- Exercise: In the records below, some lines hold the word "exact". Copy each of those lines.

- Data records:
Lemma trimEnd_spaces post : allChars isWhiteSpace post = true -> trimEnd post = "".
Proof.
  induction post as [|c post IH]; simpl; [done|].
  intros [Hc Hpost]%andb_prop. by rewrite (IH Hpost), Hc.
Qed.

Lemma trimEnd_app_spaces s post :
  allChars isWhiteSpace post = true -> trimEnd (s ++ post) = trimEnd s.
Proof.
  intros Hpost. induction s as [|c s IH].
  - change ("" ++ post) with post. by apply trimEnd_spaces.
  - change (String c s ++ post) with (String c (s ++ post)). simpl. by rewrite IH.
Qed.

Lemma trimStart_spaces post : allChars isWhiteSpace post = true -> trimStart post = "".
Proof.
  induction post as [|c post IH]; simpl; [done|].
  intros [Hc Hpost]%andb_prop. rewrite Hc. by apply IH.
Qed.

Lemma trim_app_spaces s post :
  allChars isWhiteSpace post = true -> trim (s ++ post) = trim s.
Proof.
  intros Hpost. unfold trim. induction s as [|c s IH].
  - change ("" ++ post) with post. by rewrite (trimStart_spaces post Hpost).
  - change (String c s ++ post) with (String c (s ++ post)). simpl.
    destruct (isWhiteSpace c); [exact IH|].
    exact (trimEnd_app_spaces (String c s) post Hpost).
Qed.

(** Surrounding white space does not count. *)
Lemma trim_padded pre s post :
  allChars isWhiteSpace pre = true -> allChars isWhiteSpace post = true ->
  trim (pre ++ s ++ post) = trim s.
Proof.
  intros Hpre Hpost. rewrite <- (trim_app_spaces s post Hpost).
  unfold trim. by rewrite trimStart_spaces_app.
Qed.

Lemma trimStart_toLowerCase s : trimStart (toLowerCase s) = toLowerCase (trimStart s).
Proof.
  induction s as [|c s IH]; simpl; [done|].
  rewrite lowerChar_space. by destruct (isWhiteSpace c).
Qed.

Lemma trimEnd_toLowerCase s : trimEnd (toLowerCase s) = toLowerCase (trimEnd s).
Proof.
  induction s as [|c s IH]; simpl; [done|].
  rewrite IH, lowerChar_space. destruct (trimEnd s); simpl; [|done].
  by destruct (isWhiteSpace c).
Qed.

Lemma trim_toLowerCase s : trim (toLowerCase s) = toLowerCase (trim s).
Proof. unfold trim. by rewrite trimStart_toLowerCase, trimEnd_toLowerCase. Qed.

Lemma digits_no_space s :
  matchesDigits s = true -> startsWithSpace s = false /\ endsWithSpace s = false.
Proof.
  destruct s as [|c s]; [done|]. unfold matchesDigits. intros H.
  split.
  - simpl in *. apply andb_prop in H as [Hc _]. by apply isDigit_not_space.
  - revert c H. induction s as [|c' s IH]; intros c H; simpl in *.
    + apply andb_prop in H as [Hc _]. by apply isDigit_not_space.
    + apply andb_prop in H as [_ H]. by apply IH.
Qed.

- Written answer:
    destruct (isWhiteSpace c); [exact IH|].
    exact (trimEnd_app_spaces (String c s) post Hpost).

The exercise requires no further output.